━━ Dataset records ━━
(** [KalmanBoxTracker.update(bbox)] *)
Definition KalmanBoxTracker_update (self : KalmanBoxTracker A) (bbox : row A)
  : result (KalmanBoxTracker A) :=
  k <- kf_update (kf self) (convert_bbox_to_z bbox) ;;
  Ok {| kf := k;
        time_since_update := 0;
        id := id self;
        history := [];
        hits := (hits self + 1)%Z;
        hit_streak := (hit_streak self + 1)%Z;
        age := age self |}.

(** [KalmanBoxTracker.predict()]: the tracker after the call and the box
    returned. *)
Definition KalmanBoxTracker_predict (self : KalmanBoxTracker A)
  : KalmanBoxTracker A * bbox A :=
  let x := kf_x (kf self) in
  let k := if (at_ x 6 + at_ x 2) <=? zero
           then set_x (kf self) (set_nth 6 (at_ x 6 * zero) x)
           else kf self in
  let k := kf_predict k in
  let streak := if (time_since_update self >? 0)%Z then 0%Z else hit_streak self in
  let b := convert_x_to_bbox (kf_x k) in
  ({| kf := k;
      time_since_update := (time_since_update self + 1)%Z;
      id := id self;
      history := history self ++ [b];
      hits := hits self;
      hit_streak := streak;
      age := (age self + 1)%Z |},
   b).

(** [KalmanBoxTracker.get_state()] *)
Definition get_state (self : KalmanBoxTracker A) : bbox A :=
  convert_x_to_bbox (kf_x (kf self)).

(** *** linear_assignment *)

Fixpoint mapM {X Y : Type} (f : X -> result Y) (l : list X) : result (list Y) :=
  match l with
  | [] => Ok []
  | a :: l' => b <- f a ;; bs <- mapM f l' ;; Ok (b :: bs)
  end.

Definition linear_assignment (cost_matrix : list (list A))
  : result (list (Z * Z)) :=
  match lap with
  | Some lapjv =>
      '(x, y) <- lapjv cost_matrix ;;
      mapM (fun i => yi <- py_index y i ;; Ok (yi, i))
           (filter (fun i => (0 <=? i)%Z) x)
  | None =>
      '(x, y) <- linear_sum_assignment cost_matrix ;;
      Ok (combine x y)
  end.

(** *** associate_detections_to_trackers *)

Definition b2z (b : bool) : Z := if b then 1%Z else 0%Z.

Definition zsum (l : list Z) : Z := fold_right Z.add 0%Z l.

(** [.max()] of a one-dimensional array; the program calls it on
    non-empty arrays only. *)
Definition amax (l : list Z) : Z :=
  match l with
  | [] => 0%Z
  | a :: l' => fold_right Z.max a l'
  end.

(** [a.sum(1)] and [a.sum(0)] of an [n x m] array of 0/1. *)
Definition row_sums (a : list (list bool)) : list Z :=
  map (fun r => zsum (map b2z r)) a.

Definition col_sums (m : nat) (a : list (list bool)) : list Z :=
  map (fun j => zsum (map (fun r => b2z (nth j r false)) a)) (seq 0 m).

(** [np.stack(np.where(a), axis=1)]: the positions of the non-zero entries,
    row by row. *)
Definition where_ (a : list (list bool)) : list (Z * Z) :=
  flat_map (fun ir =>
              map (fun jb => (fst ir, fst jb))
                  (filter (fun jb => snd jb) (enumerate (snd ir))))
           (enumerate a).

Definition zmem (d : Z) (l : list Z) : bool := existsb (Z.eqb d) l.

(** The loop filtering out the matches of low IoU. *)
Fixpoint filter_low_iou (iou_matrix : list (list A)) (thr : A)
    (matched_indices : list (Z * Z))
    (unmatched_detections unmatched_trackers : list Z) (matches : list (Z * Z))
  : result (list (Z * Z) * list Z * list Z) :=
  match matched_indices with
  | [] => Ok (matches, unmatched_detections, unmatched_trackers)
  | m :: rest =>
      r <- py_index iou_matrix (fst m) ;;
      v <- py_index r (snd m) ;;
      if v <? thr
      then filter_low_iou iou_matrix thr rest
             (unmatched_detections ++ [fst m]) (unmatched_trackers ++ [snd m])
             matches
      else filter_low_iou iou_matrix thr rest
             unmatched_detections unmatched_trackers (matches ++ [m])
  end.

(** The matched indices proposed before filtering: read off the
    thresholded matrix when it pairs rows and columns one to one, asked of
    the solver otherwise; [np.empty(shape=(0,2))] without detections.  An
    empty answer of the solver is a one-dimensional array, and
    [matched_indices[:,0]] raises on it. *)
Definition candidate_pairs (iou_matrix : list (list A)) (n m : nat) (thr : A)
  : result (list (Z * Z)) :=
  if (0 <? Z.of_nat (Nat.min n m))%Z then
    let a := map (map (fun v => thr <? v)) iou_matrix in
    if (amax (row_sums a) =? 1)%Z && (amax (col_sums m a) =? 1)%Z
    then Ok (where_ a)
    else
      mi <- linear_assignment (map (map fneg) iou_matrix) ;;
      match mi with
      | [] => Raise IndexError
      | _ => Ok mi
      end
  else Ok [].

Definition associate_detections_to_trackers
    (detections trackers : list (row A)) (iou_threshold : A)
  : result (list (Z * Z) * list Z * list Z) :=
  if Nat.eqb (length trackers) 0 then
    Ok ([], arange (length detections), [])
  else
    let iou_matrix := iou_batch detections trackers in
    matched_indices <-
      candidate_pairs iou_matrix (length detections) (length trackers)
                      iou_threshold ;;
    let unmatched_detections :=
      filter (fun d => negb (zmem d (map fst matched_indices)))
             (arange (length detections)) in
    let unmatched_trackers :=
      filter (fun t => negb (zmem t (map snd matched_indices)))
             (arange (length trackers)) in
    filter_low_iou iou_matrix iou_threshold matched_indices
                   unmatched_detections unmatched_trackers [].

(** *** Sort.update *)

Definition any_isnan (pos : bbox A) : bool :=
  isnan (b0 pos) || isnan (b1 pos) || isnan (b2 pos) || isnan (b3 pos).

Definition row_invalid (r : row A) : bool :=
  isinvalid (r0 r) || isinvalid (r1 r) || isinvalid (r2 r) || isinvalid (r3 r)
  || isinvalid (r4 r).

(** [np.ma.compress_rows(np.ma.masked_invalid(trks))] *)
Definition compress_rows_masked_invalid (trks : list (row A)) : list (row A) :=
  filter (fun r => negb (row_invalid r)) trks.

(** [trk[:] = [pos[0], pos[1], pos[2], pos[3], 0]] *)
Definition trk_row (pos : bbox A) : row A :=
  Row (b0 pos) (b1 pos) (b2 pos) (b3 pos) zero.

(** The prediction loop, from index [t] on: the trackers after their
    [predict()], the rows written into [trks], and [to_del]. *)
Fixpoint predict_loop (t : Z) (trackers : list (KalmanBoxTracker A))
  : list (KalmanBoxTracker A) * list (row A) * list Z :=
  match trackers with
  | [] => ([], [], [])
  | trk :: rest =>
      let '(trk', pos) := KalmanBoxTracker_predict trk in
      let '(trackers', trks, to_del) := predict_loop (t + 1)%Z rest in
      (trk' :: trackers',
       trk_row pos :: trks,
       if any_isnan pos then t :: to_del else to_del)
  end.

(** [for t in reversed(to_del): self.trackers.pop(t)], given the reversed
    list. *)
Fixpoint pop_all (trackers : list (KalmanBoxTracker A)) (rev_to_del : list Z)
  : result (list (KalmanBoxTracker A)) :=
  match rev_to_del with
  | [] => Ok trackers
  | t :: rest => trackers' <- py_pop trackers t ;; pop_all trackers' rest
  end.

(** [for m in matched: self.trackers[m[1]].update(dets[m[0], :])] *)
Fixpoint update_matched (trackers : list (KalmanBoxTracker A))
    (dets : list (row A)) (matched : list (Z * Z))
  : result (list (KalmanBoxTracker A)) :=
  match matched with
  | [] => Ok trackers
  | m :: rest =>
      trk <- py_index trackers (snd m) ;;
      d <- py_index dets (fst m) ;;
      trk' <- KalmanBoxTracker_update trk d ;;
      trackers' <- py_setitem trackers (snd m) trk' ;;
      update_matched trackers' dets rest
  end.

(** [for i in unmatched_dets: self.trackers.append(KalmanBoxTracker(dets[i,:]))] *)
Fixpoint create_new (count : Z) (trackers : list (KalmanBoxTracker A))
    (dets : list (row A)) (unmatched_dets : list Z)
  : result (Z * list (KalmanBoxTracker A)) :=
  match unmatched_dets with
  | [] => Ok (count, trackers)
  | i :: rest =>
      d <- py_index dets i ;;
      let '(trk, count') := KalmanBoxTracker_init count d in
      create_new count' (trackers ++ [trk]) dets rest
  end.

(** The trackers constructed from the rows [ds], one after the other, when
    the class counter holds [count]. *)
Fixpoint births (count : Z) (ds : list (row A)) : list (KalmanBoxTracker A) :=
  match ds with
  | [] => []
  | d :: ds' => fst (KalmanBoxTracker_init count d) :: births (count + 1) ds'
  end.

(** The test under which a track is appended to [ret]. *)
Definition emits (min_hits frame_count : Z) (trk : KalmanBoxTracker A) : bool :=
  (time_since_update trk <? 1)%Z
  && ((min_hits <=? hit_streak trk)%Z || (frame_count <=? min_hits)%Z).

(** The test under which a track is popped in the last loop. *)
Definition dead (max_age : Z) (trk : KalmanBoxTracker A) : bool :=
  (max_age <? time_since_update trk)%Z.

(** A row of the returned array: the state of the track and [id + 1]. *)
Definition ret_row (trk : KalmanBoxTracker A) : bbox A * Z :=
  (get_state trk, (id trk + 1)%Z).

(** [for trk in reversed(self.trackers): ...]: [k] is the number of items
    the reversed iterator still has to visit (it reads [self.trackers[k-1]]
    from the list as it is then, and stops when that index is past the
    end), [i] the program's own index variable. *)
Fixpoint final_walk (max_age min_hits frame_count : Z) (k : nat) (i : Z)
    (trackers : list (KalmanBoxTracker A)) (ret : list (bbox A * Z))
  : result (list (KalmanBoxTracker A) * list (bbox A * Z)) :=
  match k with
  | O => Ok (trackers, ret)
  | S k' =>
      match nth_error trackers k' with
      | None => Ok (trackers, ret)
      | Some trk =>
          let ret' := if emits min_hits frame_count trk
                      then ret ++ [ret_row trk] else ret in
          let i' := (i - 1)%Z in
          trackers' <- (if dead max_age trk then py_pop trackers i'
                        else Ok trackers) ;;
          final_walk max_age min_hits frame_count k' i' trackers' ret'
      end
  end.

(** [Sort(max_age, min_hits, iou_threshold)] *)
Definition Sort_init (max_age min_hits : Z) (iou_threshold : A) : Sort A :=
  {| max_age := max_age; min_hits := min_hits; iou_threshold := iou_threshold;
     trackers := []; frame_count := 0 |}.

(** The first part of [update]: every tracker predicts, the rows with an
    invalid entry leave [trks], the trackers listed in [to_del] leave
    [self.trackers].  Returns the trackers and [trks]. *)
Definition predict_and_prune (trackers : list (KalmanBoxTracker A))
  : result (list (KalmanBoxTracker A) * list (row A)) :=
  let '(trackers, trks, to_del) := predict_loop 0 trackers in
  let trks := compress_rows_masked_invalid trks in
  trackers <- pop_all trackers (rev to_del) ;;
  Ok (trackers, trks).

(** The state of [update] before its last loop: the counter, the frame
    count, the live tracks after prediction, removal of the NaN tracks,
    update of the matched tracks and creation of the new ones. *)
Definition update_tracks (count : Z) (self : Sort A) (dets : list (row A))
  : result (Z * Z * list (KalmanBoxTracker A)) :=
  let frame_count := (frame_count self + 1)%Z in
  '(trackers, trks) <- predict_and_prune (trackers self) ;;
  '(matched, unmatched_dets, unmatched_trks) <-
    associate_detections_to_trackers dets trks (iou_threshold self) ;;
  trackers <- update_matched trackers dets matched ;;
  '(count, trackers) <- create_new count trackers dets unmatched_dets ;;
  Ok (count, frame_count, trackers).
━━━
Return, unchanged, the run of lines above that opens with the line containing "(** The trackers" and closes with the line containing "and [trks]. *)". Include both.

(** The trackers constructed from the rows [ds], one after the other, when
    the class counter holds [count]. *)
Fixpoint births (count : Z) (ds : list (row A)) : list (KalmanBoxTracker A) :=
  match ds with
  | [] => []
  | d :: ds' => fst (KalmanBoxTracker_init count d) :: births (count + 1) ds'
  end.

(** The test under which a track is appended to [ret]. *)
Definition emits (min_hits frame_count : Z) (trk : KalmanBoxTracker A) : bool :=
  (time_since_update trk <? 1)%Z
  && ((min_hits <=? hit_streak trk)%Z || (frame_count <=? min_hits)%Z).

(** The test under which a track is popped in the last loop. *)
Definition dead (max_age : Z) (trk : KalmanBoxTracker A) : bool :=
  (max_age <? time_since_update trk)%Z.

(** A row of the returned array: the state of the track and [id + 1]. *)
Definition ret_row (trk : KalmanBoxTracker A) : bbox A * Z :=
  (get_state trk, (id trk + 1)%Z).

(** [for trk in reversed(self.trackers): ...]: [k] is the number of items
    the reversed iterator still has to visit (it reads [self.trackers[k-1]]
    from the list as it is then, and stops when that index is past the
    end), [i] the program's own index variable. *)
Fixpoint final_walk (max_age min_hits frame_count : Z) (k : nat) (i : Z)
    (trackers : list (KalmanBoxTracker A)) (ret : list (bbox A * Z))
  : result (list (KalmanBoxTracker A) * list (bbox A * Z)) :=
  match k with
  | O => Ok (trackers, ret)
  | S k' =>
      match nth_error trackers k' with
      | None => Ok (trackers, ret)
      | Some trk =>
          let ret' := if emits min_hits frame_count trk
                      then ret ++ [ret_row trk] else ret in
          let i' := (i - 1)%Z in
          trackers' <- (if dead max_age trk then py_pop trackers i'
                        else Ok trackers) ;;
          final_walk max_age min_hits frame_count k' i' trackers' ret'
      end
  end.

(** [Sort(max_age, min_hits, iou_threshold)] *)
Definition Sort_init (max_age min_hits : Z) (iou_threshold : A) : Sort A :=
  {| max_age := max_age; min_hits := min_hits; iou_threshold := iou_threshold;
     trackers := []; frame_count := 0 |}.

(** The first part of [update]: every tracker predicts, the rows with an
    invalid entry leave [trks], the trackers listed in [to_del] leave
    [self.trackers].  Returns the trackers and [trks]. *)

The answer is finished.